Even if the pronunciation is different for everyone, though, iPad still seems a bad choice. A one letter difference makes for a lot of possible confusion.
iSlate had its problems — I equate a slate with something monochrome, fragile, easy shatterable — but it was a lot better than iPad.
It’s been 50 minutes into the event and There’s no sign of multi-tasking. To switch between apps, all they are doing is simply closing the current and opening a new – no ProSwitcher like card management. This is definitely going to be a deal breaker for the most who are planning to trade their netbook for this device.
Also, the screen’s got some good real-estate, seems like 2x the resolution of the iPhone. However,
Of all the people in the world, you’d think Cultofmac.com readers would go bonkers for the iPad. But judging from Twitter reactions, they’re not sold — and Steve hasn’t even mentioned the price yet!
Here’s some of the feedback tweets we’re getting:
@cultofmac Just a big iPhone, nothing special just yet.
@cultofmac i’m not sold. I mean why get this if you have an iphone or mac or both????

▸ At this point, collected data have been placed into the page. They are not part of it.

(* ===== verification/Mutation.v ===== *)
(** * Admission mutation: [operator/internal/admission/mutation.go]

    The annotations injected into an InferenceService, and [itoa], the decimal
    printer of the derived priority, with its fixed buffer. *)
From S2P Require Import Prelude.
From S2P Require Import Decimal.
From S2P Require Import ApiTypes.
From S2P Require Import ApiClient.
From S2P Require Import Priority.

Definition AnnotationTenant : string := "platform.platform.io/tenant".
Definition AnnotationDerivedPriority : string := "platform.platform.io/derived-priority".
Definition AnnotationFairnessID : string := "platform.platform.io/fairness-id".

(** ** itoa *)

(** How the loop and the function end: with a value, with the run-time panic of
    an index outside the buffer, or, in the model only, without fuel. *)
Inductive loop_result (A : Type) :=
  | Done (a : A)
  | IndexOutOfRange
  | OutOfFuel.
Arguments Done {A} a.
Arguments IndexOutOfRange {A}.
Arguments OutOfFuel {A}.

(** [byte('0' + i%10)]: the remainder has the sign of the dividend, and the
    conversion keeps the low eight bits. *)
Definition itoa_byte (i : Z) : Ascii.ascii :=
  Ascii.ascii_of_N (Z.to_N ((48 + Z.rem i 10) mod 256)).

(** [for i > 0 { pos--; buf[pos] = ...; i /= 10 }] *)
Fixpoint itoa_loop (fuel : nat) (i pos : Z) (buf : list Ascii.ascii)
    : loop_result (Z * list Ascii.ascii) :=
  if decide (0 < i) then
    match fuel with
    | O => OutOfFuel
    | S fuel' =>
        let pos := pos - 1 in
        if decide (0 <= pos < Z.of_nat (length buf)) then
          itoa_loop fuel' (Z.quot i 10) pos (<[Z.to_nat pos := itoa_byte i]> buf)
        else IndexOutOfRange
    end
  else Done (pos, buf).

(** The fuel of [itoa]: one more than the digits of any [int32]. *)
Definition itoa_fuel : nat := 11.

(** [string(buf[pos:])]. *)
Definition string_from (pos : Z) (buf : list Ascii.ascii) : string :=
  String.string_of_list_ascii (drop (Z.to_nat pos) buf).

Definition itoa (i : Z) : loop_result string :=
  if decide (i = 0) then Done "0" else
  let neg := bool_decide (i < 0) in
  let i := if neg then wrap32 (- i) else i in
  let buf := replicate 12 (Ascii.ascii_of_N 0) in
  match itoa_loop itoa_fuel i (Z.of_nat (length buf)) buf with
  | Done (pos, buf) =>
      if neg then
        let pos := pos - 1 in
        if decide (0 <= pos < Z.of_nat (length buf)) then
          Done (string_from pos (<[Z.to_nat pos := "-"%char]> buf))
        else IndexOutOfRange
      else Done (string_from pos buf)
  | IndexOutOfRange => IndexOutOfRange
  | OutOfFuel => OutOfFuel
  end.

(** ** MutateInferenceService *)

Definition set_isvc_Annotations (a : StringMap) (isvc : InferenceService) : InferenceService :=
  mkInferenceService (set_Annotations a (isvc_ObjectMeta isvc)) (isvc_Spec isvc)
    (isvc_Status isvc).

(** The service is mutated in place: the first component is the object after
    the call. *)
Definition MutateInferenceService (isvc : InferenceService)
    : Prog (InferenceService * option error) :=
  let ns := Namespace_ (isvc_ObjectMeta isvc) in
  let annotations := ensure_map (Annotations (isvc_ObjectMeta isvc)) in
  let annotations := <[AnnotationTenant := ns]> annotations in
  let annotations := <[AnnotationFairnessID := ns]> annotations in
  let isvc := set_isvc_Annotations annotations isvc in
  let! r := call (Get KTenant (mkNN "" ns)) in
  match r with
  | Err err =>
      if IsNotFound err then Ret (isvc, None) else Ret (isvc, Some err)
  | Ok tenant =>
      let derived := Calculate (Default (tenant_Priority (tenant_Spec tenant)))
                       (WorkloadClass (isvc_Spec isvc)) (Priority (isvc_Spec isvc)) in
      match itoa derived with
      | Done s =>
          Ret (set_isvc_Annotations (<[AnnotationDerivedPriority := s]> annotations) isvc, None)
      | _ => Panic
      end
  end.

(** ** Properties of itoa *)

Example itoa_samples :
  itoa 0 = Done "0" /\ itoa 30 = Done "30" /\ itoa (-7) = Done "-7" /\
  itoa 2147483647 = Done "2147483647" /\ itoa (-2147483647) = Done "-2147483647".
Proof. by vm_compute. Qed.

Lemma itoa_byte_digit i :
  0 <= i -> itoa_byte i = pretty_N_char (Z.to_N i mod 10).
Proof.
  intros Hi. unfold itoa_byte. rewrite Z.rem_mod_nonneg by lia.
  rewrite (Z.mod_small (48 + i mod 10)) by (pose proof (Z.mod_pos_bound i 10); lia).
  replace (Z.to_N i mod 10)%N with (Z.to_N (i mod 10)) by (rewrite Z2N.inj_mod by lia; done).
  pose proof (Z.mod_pos_bound i 10 ltac:(lia)) as Hb. generalize dependent (i mod 10).
  intros d Hd. assert (d = 0 \/ d = 1 \/ d = 2 \/ d = 3 \/ d = 4 \/ d = 5 \/ d = 6
    \/ d = 7 \/ d = 8 \/ d = 9) as Hx by lia.
  by repeat destruct Hx as [->|Hx]; [..|subst d].
Qed.

Lemma drop_insert_here (l : list Ascii.ascii) (n : nat) c :
  (n < length l)%nat -> drop n (<[n := c]> l) = c :: drop (S n) l.
Proof.
  intros Hn. rewrite (drop_S (<[n:=c]> l) c n).
  - by rewrite drop_insert_lt by lia.
  - by apply list_lookup_insert_eq.
Qed.

(** The loop writes the digits of [i], last first, to the left of what the
    buffer holds; [n] digits take [n] rounds and [n] bytes. *)
Lemma itoa_loop_spec (n fuel : nat) i pos buf :
  0 <= i < 10 ^ Z.of_nat n -> (n <= fuel)%nat ->
  Z.of_nat n <= pos <= Z.of_nat (length buf) ->
  exists pos' buf', itoa_loop fuel i pos buf = Done (pos', buf') /\
    pos - Z.of_nat n <= pos' <= pos /\ length buf' = length buf /\
    string_from pos' buf' = pretty_N_go (Z.to_N i) (string_from pos buf).
Proof.
  revert fuel i pos buf. induction n as [|n IH]; intros fuel i pos buf Hi Hf Hp.
  - assert (i = 0) as -> by (simpl in Hi; lia).
    exists pos, buf. destruct fuel; simpl; rewrite pretty_N_go_0; split_and!; done || lia.
  - destruct (decide (i = 0)) as [->|Hi0].
    { exists pos, buf. destruct fuel; simpl; rewrite pretty_N_go_0; split_and!; done || lia. }
    destruct fuel as [|fuel]; [lia|]. simpl.
    rewrite decide_True by lia. rewrite decide_True by lia.
    set (buf1 := <[Z.to_nat (pos - 1) := itoa_byte i]> buf).
    assert (length buf1 = length buf) as Hl1 by apply length_insert.
    destruct (IH fuel (Z.quot i 10) (pos - 1) buf1) as (pos' & buf' & Hr & Hp' & Hl & Hs).
    + rewrite Z.quot_div_nonneg by lia. split; [apply Z.div_pos; lia|].
      apply Z.div_lt_upper_bound; [lia|].
      rewrite <- Z.pow_succ_r by lia. rewrite <- Nat2Z.inj_succ. lia.
    + lia.
    + rewrite Hl1. lia.
    + exists pos', buf'. split; [done|]. split; [lia|]. split; [by rewrite Hl|].
      rewrite Hs. rewrite (pretty_N_go_step (Z.to_N i)) by lia.
      rewrite Z.quot_div_nonneg, Z2N.inj_div by lia. f_equal.
      unfold string_from, buf1. rewrite drop_insert_here by lia.
      simpl. rewrite itoa_byte_digit by lia. f_equal. do 2 f_equal. lia.
Qed.

Lemma pretty_pos (p : positive) : pretty (Z.pos p) = pretty_N_go (N.pos p) "".
Proof. done. Qed.

(** What the loop leaves in the buffer for a positive [int32]. *)
Lemma itoa_digits (p : positive) :
  Z.pos p <= max_int32 ->
  exists pos buf, itoa_loop itoa_fuel (Z.pos p) 12 (replicate 12 (Ascii.ascii_of_N 0))
                    = Done (pos, buf) /\
    2 <= pos <= 12 /\ length buf = 12%nat /\ string_from pos buf = pretty (Z.pos p).
Proof.
  intros Hp. unfold max_int32 in Hp.
  destruct (itoa_loop_spec 10 itoa_fuel (Z.pos p) 12 (replicate 12 (Ascii.ascii_of_N 0)))
    as (pos & buf & Hr & Hpos & Hl & Hs); [simpl; lia|unfold itoa_fuel; lia|simpl; lia|].
  exists pos, buf. split; [done|]. split; [lia|]. split; [done|]. by rewrite Hs, pretty_pos.
Qed.

(** The text of every [int32]. *)
Lemma itoa_prints (i : Z) (Hi : int32_ok i) :
  itoa i = Done (if decide (i = min_int32) then "-" else pretty i).
Proof.
  case_decide as Hmin; [by subst|]. unfold int32_ok, min_int32, max_int32 in *.
  destruct i as [|p|p]; [done| |].
  - destruct (itoa_digits p) as (pos & buf & Hr & _ & _ & Hs); [unfold max_int32; lia|].
    unfold itoa. rewrite decide_False, bool_decide_eq_false_2 by lia.
    rewrite length_replicate. change (Z.of_nat 12) with 12. by rewrite Hr, Hs.
  - destruct (itoa_digits p) as (pos & buf & Hr & Hpos & Hl & Hs); [unfold max_int32; lia|].
    unfold itoa. rewrite decide_False, bool_decide_eq_true_2 by lia.
    rewrite length_replicate. change (Z.of_nat 12) with 12.
    rewrite wrap32_id by (unfold int32_ok, min_int32, max_int32; lia).
    change (- Z.neg p) with (Z.pos p). rewrite Hr.
    rewrite decide_True by lia. do 2 f_equal. unfold string_from.
    rewrite drop_insert_here by lia.
    replace (S (Z.to_nat (pos - 1))) with (Z.to_nat pos) by lia.
    simpl. unfold string_from in Hs. by rewrite Hs.
Qed.

(** C39: [itoa] ends normally on every [int32], its twelve-byte buffer is never
    overrun, and it prints the decimal text of the number, the one stdpp's
    [pretty] prints and which reads back as the number, with a single
    exception: on the least [int32] the negation wraps, no digit is printed and
    the result is a lone minus sign, which is no number. *)
Theorem itoa_decimal (i : Z) (Hi : int32_ok i) :
  itoa i = Done (if decide (i = min_int32) then "-" else pretty i) /\
  exists s, itoa i = Done s /\ parse_int s = if decide (i = min_int32) then None else Some i.
Proof.
  rewrite itoa_prints by done. split; [done|]. eexists. split; [done|].
  case_decide; [done|]. apply parse_int_pretty.
Qed.

Lemma itoa_decimal_witness : int32_ok (-2147483648) /\ itoa (-2147483648) = Done "-".
Proof.
  assert (int32_ok (-2147483648)) as H by (unfold int32_ok, min_int32, max_int32; lia).
  split; [exact H|]. exact (proj1 (itoa_decimal (-2147483648) H)).
Defined.

(** ** Properties of the mutation *)

(** Mutation only reads the cluster: it is declared free of side effects. *)
Lemma MutateInferenceService_read_only isvc : read_only (MutateInferenceService isvc).
Proof. unfold read_only, MutateInferenceService. wp_steps; done. Qed.

(** What [itoa] prints. *)
Definition printed (d : Z) : string := if decide (d = min_int32) then "-" else pretty d.

(** The annotations after a mutation, given the printed priority if the tenant
    was found. *)
Definition injected (ns : string) (derived : option string) (m : StringMap) : StringMap :=
  let m := <[AnnotationFairnessID := ns]> (<[AnnotationTenant := ns]> m) in
  match derived with Some s => <[AnnotationDerivedPriority := s]> m | None => m end.

Lemma injected_lookup ns derived m :
  injected ns derived m !! AnnotationTenant = Some ns /\
  injected ns derived m !! AnnotationFairnessID = Some ns /\
  (forall s, derived = Some s -> injected ns derived m !! AnnotationDerivedPriority = Some s) /\
  (forall k, k <> AnnotationTenant -> k <> AnnotationFairnessID ->
     k <> AnnotationDerivedPriority -> injected ns derived m !! k = m !! k).
Proof.
  unfold injected, AnnotationTenant, AnnotationFairnessID, AnnotationDerivedPriority.
  destruct derived as [s|]; split_and!; intros; by simplify_map_eq.
Qed.

Lemma injected_idem ns derived m :
  injected ns derived (injected ns derived m) = injected ns derived m.
Proof.
  destruct (injected_lookup ns derived m) as (Ht & Hf & Hd & _).
  unfold injected at 1. rewrite (insert_id _ _ _ Ht), (insert_id _ _ _ Hf).
  destruct derived as [s|]; [|done]. by rewrite (insert_id _ _ _ (Hd s eq_refl)).
Qed.

Section cluster.
Context {W : Type} `{!Cluster W, !ClusterLaws W}.

(** What a mutation computes from the tenant it reads. *)
Definition derived_annotation (isvc : InferenceService) (tenant : Tenant) : Z :=
  Calculate (Default (tenant_Priority (tenant_Spec tenant)))
    (WorkloadClass (isvc_Spec isvc)) (Priority (isvc_Spec isvc)).

(** The numbers of the object and of its tenant are [int32]s. *)
Definition priorities_int32 (isvc : InferenceService) (w : W) : Prop :=
  (forall o, Priority (isvc_Spec isvc) = Some o -> int32_ok o) /\
  (forall t, read KTenant (mkNN "" (Namespace_ (isvc_ObjectMeta isvc))) w = Ok t ->
     int32_ok (Default (tenant_Priority (tenant_Spec t)))).

(** The mutated object differs in its annotations only. *)
Lemma set_isvc_Annotations_ns a isvc :
  Namespace_ (isvc_ObjectMeta (set_isvc_Annotations a isvc)) =
  Namespace_ (isvc_ObjectMeta isvc).
Proof. done. Qed.
Lemma set_isvc_Annotations_get a isvc :
  ensure_map (Annotations (isvc_ObjectMeta (set_isvc_Annotations a isvc))) = a.
Proof. done. Qed.
Lemma set_isvc_Annotations_derived a isvc t :
  derived_annotation (set_isvc_Annotations a isvc) t = derived_annotation isvc t.
Proof. done. Qed.
Lemma set_isvc_Annotations_set a b isvc :
  set_isvc_Annotations a (set_isvc_Annotations b isvc) = set_isvc_Annotations a isvc.
Proof. done. Qed.
Hint Rewrite set_isvc_Annotations_ns set_isvc_Annotations_get
  set_isvc_Annotations_derived set_isvc_Annotations_set : cnip_rw.

Lemma MutateInferenceService_run isvc w :
  priorities_int32 isvc w ->
  let ns := Namespace_ (isvc_ObjectMeta isvc) in
  let m := ensure_map (Annotations (isvc_ObjectMeta isvc)) in
  outcome (MutateInferenceService isvc) w = Some
    match read KTenant (mkNN "" ns) w with
    | Ok t =>
        let d := derived_annotation isvc t in
        (set_isvc_Annotations (injected ns (Some (printed d)) m) isvc, None)
    | Err err =>
        (set_isvc_Annotations (injected ns None m) isvc, IgnoreNotFound err)
    end.
Proof.
  intros [Ho Ht] ns m. unfold MutateInferenceService, IgnoreNotFound. cluster_simpl.
  fold ns m. destruct (read _ _ w) as [t|err] eqn:Hr.
  - rewrite itoa_prints by (apply Calculate_int32; [by apply Ht|done]). done.
  - by destruct (IsNotFound err).
Qed.

(** Mutating the mutated object gives the same object. *)
Lemma MutateInferenceService_again (isvc isvc' : InferenceService)
    (err : option error) (w : W) (Hint32 : priorities_int32 isvc w)
    (Hrun : outcome (MutateInferenceService isvc) w = Some (isvc', err)) :
  outcome (MutateInferenceService isvc') w = Some (isvc', err).
Proof.
  rewrite MutateInferenceService_run in Hrun by done.
  assert (Hint32' : priorities_int32 isvc' w).
  { destruct (read KTenant _ w); simplify_eq/=; exact Hint32. }
  rewrite MutateInferenceService_run by done. cbv zeta.
  destruct (read KTenant (mkNN "" (Namespace_ (isvc_ObjectMeta isvc))) w) as [t|e] eqn:Hr;
    cbv zeta in Hrun; simplify_eq; autorewrite with cnip_rw; rewrite Hr;
    autorewrite with cnip_rw; by rewrite injected_idem.
Qed.


End cluster.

@cultofmac: It has huge borders!!! and i hoped to see usb conectors for the #ipad
Jobs just bragged the iPad’s capacitive touchscreen was the best in the business, but they just showed that the multitouch display is also more sophisticated in the iPhone.
While demonstrating a game from Gameloft called Nova, it was demonstrated that drawing three fingers across the screen allowed you to open a door.

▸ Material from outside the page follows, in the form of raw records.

(* ===== verification/TenantIsolation.v ===== *)
(** * Isolation of tenants

    What the NetworkPolicy of [controller_helpers.go] means.  The evaluation
    relation below is the documented semantics of [networking.k8s.io/v1], on the
    fields the operator sets; it specifies and is not code of the repository.  The
    theorems are about any state of the cluster in which the tenants are
    [provisioned], which is what a successful reconcile leaves. *)
From S2P Require Import Prelude.
From S2P Require Import ApiTypes.
From S2P Require Import K8sLib.
From S2P Require Import ApiClient.
From S2P Require Import TenantController.

(** ** NetworkPolicy *)

Record Pod := mkPod { pod_namespace : string; pod_labels : StringMap }.

Definition selects (s : LabelSelector) (labels : StringMap) : Prop := MatchLabels s ⊆ labels.

(** A port of a rule; the protocol is TCP if it is left out. *)
Definition port_matches (p : NetworkPolicyPort) (proto : Protocol) (port : Z) : Prop :=
  default ProtocolTCP (port_Protocol p) = proto /\
  match port_Port p with None => True | Some n => n = port end.

(** No port in the list stands for all. *)
Definition ports_match (ps : list NetworkPolicyPort) (proto : Protocol) (port : Z) : Prop :=
  ps = [] \/ exists p, p ∈ ps /\ port_matches p proto port.

Section semantics.
Context {W : Type} `{!Cluster W}.

Definition namespace_labels (w : W) (n : string) : StringMap :=
  match stored KNamespace w (mkNN "" n) with
  | Some ns => ensure_map (Labels (ns_ObjectMeta ns))
  | None => ∅
  end.

(** The peer of a rule of a policy in namespace [n]. *)
Definition peer_matches (w : W) (n : string) (peer : NetworkPolicyPeer) (pod : Pod) : Prop :=
  match peer_NamespaceSelector peer, peer_PodSelector peer with
  | Some nsel, Some psel =>
      selects nsel (namespace_labels w (pod_namespace pod)) /\ selects psel (pod_labels pod)
  | Some nsel, None => selects nsel (namespace_labels w (pod_namespace pod))
  | None, Some psel => pod_namespace pod = n /\ selects psel (pod_labels pod)
  | None, None => False
  end.

Definition peers_match (w : W) (n : string) (ps : list NetworkPolicyPeer) (pod : Pod) : Prop :=
  ps = [] \/ exists p, p ∈ ps /\ peer_matches w n p pod.

(** A policy of the pod's namespace that selects the pod, for this direction. *)
Definition applies (w : W) (ty : PolicyType) (pod : Pod) (np : NetworkPolicy) : Prop :=
  (exists name, stored KNetworkPolicy w (mkNN (pod_namespace pod) name) = Some np) /\
  ty ∈ PolicyTypes (np_Spec np) /\ selects (PodSelector (np_Spec np)) (pod_labels pod).

(** A pod is isolated in a direction once a policy applies to it; then the
    union of the rules of these policies is allowed. *)
Definition ingress_allowed (w : W) (src dst : Pod) (proto : Protocol) (port : Z) : Prop :=
  (forall np, ~ applies w PolicyTypeIngress dst np) \/
  exists np rule, applies w PolicyTypeIngress dst np /\ rule ∈ Ingress (np_Spec np) /\
    peers_match w (pod_namespace dst) (From rule) src /\
    ports_match (ingress_Ports rule) proto port.

Definition egress_allowed (w : W) (src dst : Pod) (proto : Protocol) (port : Z) : Prop :=
  (forall np, ~ applies w PolicyTypeEgress src np) \/
  exists np rule, applies w PolicyTypeEgress src np /\ rule ∈ Egress (np_Spec np) /\
    peers_match w (pod_namespace src) (To rule) dst /\
    ports_match (egress_Ports rule) proto port.

Definition connects (w : W) (src dst : Pod) (proto : Protocol) (port : Z) : Prop :=
  egress_allowed w src dst proto port /\ ingress_allowed w src dst proto port.
End semantics.

Lemma selects_singleton k v labels :
  selects (mkLabelSelector {[ k := v ]}) labels <-> labels !! k = Some v.
Proof. unfold selects. simpl. by rewrite map_singleton_subseteq_l. Qed.

Lemma selects_empty labels : selects (mkLabelSelector ∅) labels.
Proof. apply map_empty_subseteq. Qed.

Section isolation.
Context `{L : K8sLib} {W : Type} `{!Cluster W}.

(** The tenant's policy is the only one of its namespace; its role does not let
    it create others.  Policies add up, so another could let more in or out. *)
Definition sole_policy (t : Tenant) (w : W) : Prop :=
  forall name np, stored KNetworkPolicy w (mkNN (tenant_name t) name) = Some np ->
  name = "tenant-isolation".

Lemma tenant_label t w :
  provisioned t w -> namespace_labels w (tenant_name t) !! tenantLabelKey = Some (tenant_name t).
Proof.
  intros Hp. destruct (has_namespace _ _ Hp) as (ns & Hns & Hl & _).
  unfold namespace_labels. by rewrite Hns.
Qed.

(** One policy applies to the pods of a tenant, in both directions. *)
Lemma policy_applies t w pod ty np :
  provisioned t w -> sole_policy t w -> pod_namespace pod = tenant_name t ->
  applies w ty pod np <->
  stored KNetworkPolicy w (mkNN (tenant_name t) "tenant-isolation") = Some np.
Proof.
  intros Hp Hs Hn. unfold applies. rewrite Hn.
  destruct (has_network_policy _ _ Hp) as (np' & Hnp & _ & Hspec). split.
  - intros [[name Hst] _]. by rewrite <- (Hs _ _ Hst).
  - intros Hst. split; [by eexists|]. replace np with np' by congruence. rewrite Hspec.
    split; [destruct ty; set_solver|apply selects_empty].
Qed.

(** Traffic into a pod of a tenant: from the pods of the namespaces that
    carry the tenant's label. *)
Lemma ingress_iff t w src dst proto port :
  provisioned t w -> sole_policy t w -> pod_namespace dst = tenant_name t ->
  ingress_allowed w src dst proto port <->
  namespace_labels w (pod_namespace src) !! tenantLabelKey = Some (tenant_name t).
Proof.
  intros Hp Hs Hn. pose proof (fun np => policy_applies t w dst PolicyTypeIngress np Hp Hs Hn) as Ha.
  destruct (has_network_policy _ _ Hp) as (np & Hnp & _ & Hspec).
  unfold ingress_allowed. rewrite <- (selects_singleton tenantLabelKey). split.
  - intros [Hno|(np' & rule & Hap & Hr & Hpeer & _)]; [by destruct (Hno np); apply Ha|].
    apply Ha in Hap. replace np' with np in * by congruence. rewrite Hspec in Hr. simpl in Hr.
    apply list_elem_of_singleton in Hr as ->.
    destruct Hpeer as [|(peer & Hin & Hm)]; [done|]. simpl in Hin.
    by apply list_elem_of_singleton in Hin as ->.
  - intros Hl. right. exists np. rewrite Hspec. eexists. split; [by apply Ha|]. simpl.
    split; [by apply list_elem_of_singleton|]. split; [|by left].
    right. eexists. split; [by apply list_elem_of_singleton|done].
Qed.

(** Traffic out of a pod of a tenant: to the tenant's own namespaces, and to
    port 53 of the pods labelled as the cluster's DNS. *)
Lemma egress_iff t w src dst proto port :
  provisioned t w -> sole_policy t w -> pod_namespace src = tenant_name t ->
  egress_allowed w src dst proto port <->
  namespace_labels w (pod_namespace dst) !! tenantLabelKey = Some (tenant_name t) \/
  (pod_labels dst !! "k8s-app" = Some "kube-dns" /\ port = 53 /\
   (proto = ProtocolUDP \/ proto = ProtocolTCP)).
Proof.
  intros Hp Hs Hn. pose proof (fun np => policy_applies t w src PolicyTypeEgress np Hp Hs Hn) as Ha.
  destruct (has_network_policy _ _ Hp) as (np & Hnp & _ & Hspec).
  unfold egress_allowed.
  rewrite <- (selects_singleton tenantLabelKey), <- (selects_singleton "k8s-app"). split.
  - intros [Hno|(np' & rule & Hap & Hr & Hpeer & Hport)]; [by destruct (Hno np); apply Ha|].
    apply Ha in Hap. replace np' with np in * by congruence. rewrite Hspec in Hr. simpl in Hr.
    apply elem_of_cons in Hr as [->|Hr]; [right|apply list_elem_of_singleton in Hr as ->; left];
      (destruct Hpeer as [|(peer & Hin & Hm)]; [done|]); simpl in Hin;
      apply list_elem_of_singleton in Hin as ->; [|done].
    destruct Hm as [_ Hm]. split; [done|]. destruct Hport as [|(p & Hin & Hpr & Hpo)]; [done|].
    simpl in Hin. apply elem_of_cons in Hin as [->|Hin];
      [|apply list_elem_of_singleton in Hin as ->]; simpl in Hpr, Hpo; auto.
  - intros Hl. right. exists np. rewrite Hspec. destruct Hl as [Hl|(Hl & -> & Hproto)].
    + eexists. split; [by apply Ha|]. simpl. split; [apply elem_of_cons; right;
        by apply list_elem_of_singleton|]. split; [|by left].
      right. eexists. split; [by apply list_elem_of_singleton|done].
    + eexists. split; [by apply Ha|]. simpl. split; [apply list_elem_of_here|]. split.
      * right. eexists. split; [by apply list_elem_of_singleton|].
        split; [apply selects_empty|done].
      * right. destruct Hproto as [->| ->]; eexists.
        -- split; [apply list_elem_of_here|by split].
        -- split; [apply list_elem_of_further, list_elem_of_here|by split].
Qed.

(** C8: no pod of one provisioned tenant can connect to a pod of another that
    has no network policy but its own, on any protocol and port. *)
Theorem tenants_isolated a b w src dst proto port :
  provisioned a w -> provisioned b w -> tenant_name a <> tenant_name b -> sole_policy b w ->
  pod_namespace src = tenant_name a -> pod_namespace dst = tenant_name b ->
  ~ connects w src dst proto port.
Proof.
  intros Ha Hb Hne Hs Hsrc Hdst [_ Hin].
  apply (ingress_iff b) in Hin; [|done..]. rewrite Hsrc, (tenant_label _ _ Ha) in Hin.
  congruence.
Qed.

(** C22: inside a provisioned tenant that has no network policy but its own every
    connection is allowed; towards the namespaces without the tenant's label its
    pods may send exactly to port 53, over UDP or TCP, of the pods labelled as
    DNS, and connect where these admit them. *)
Theorem tenant_egress t w src dst proto port :
  provisioned t w -> sole_policy t w -> pod_namespace src = tenant_name t ->
  (pod_namespace dst = tenant_name t -> connects w src dst proto port) /\
  (namespace_labels w (pod_namespace dst) !! tenantLabelKey <> Some (tenant_name t) ->
   (egress_allowed w src dst proto port <->
      pod_labels dst !! "k8s-app" = Some "kube-dns" /\ port = 53 /\
      (proto = ProtocolUDP \/ proto = ProtocolTCP)) /\
   (connects w src dst proto port <->
      pod_labels dst !! "k8s-app" = Some "kube-dns" /\ port = 53 /\
      (proto = ProtocolUDP \/ proto = ProtocolTCP) /\ ingress_allowed w src dst proto port)).
Proof.
  intros Hp Hs Hsrc. split.
  - intros Hdst. split.
    + apply (egress_iff t); [done..|]. left. rewrite Hdst. by apply tenant_label.
    + apply (ingress_iff t); [done..|]. rewrite Hsrc. by apply tenant_label.
  - intros Hno. unfold connects. rewrite (egress_iff t) by done. tauto.
Qed.
End isolation.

That seems to indicate the hardware and software of the multitouch display allows for a lot more flexibility in gesturing than the iPhone, as expected. More registered points of articulation = greated gesturing sophistication.
We haven’t seen any integrated camera software yet, but right now, it doesn’t look like the iPad has any camera… just as John Gruber over at Daring Fireball guessed.
There’s no obvious camera in the front, and when Jobs held it sideways, there wasn’t a camera pinhole in back either.
Unless Apple has integrated the camera into the display, or otherwise obfuscated it, looks like this isn’t the lap-based video conferencing unit we expected.
We’re still waiting for iPad details to come from the mouth of Jobs, but here are some first observations.
Like everyone said, it looks just like an iPhone that met a rolling pin.
It’s way thin. Like MacBook Air thin, from the looks of it. This is bread slicing and jugular slicing.
The Home Button is at the bottom, which implies, like the iPhone, a dominantly vertical based orientation, although an accelerometer flips it.
There’s a WiFi signal clearly visible at the corner, so we have 802.11n support here, but I see no icon for 3G… yet.
The iPad doesn’t have a frontal camera and Steve has yet to show any Magic Mouse like capacitive case tech, although obviously, this is a vibrant, 10-inch multitouch device.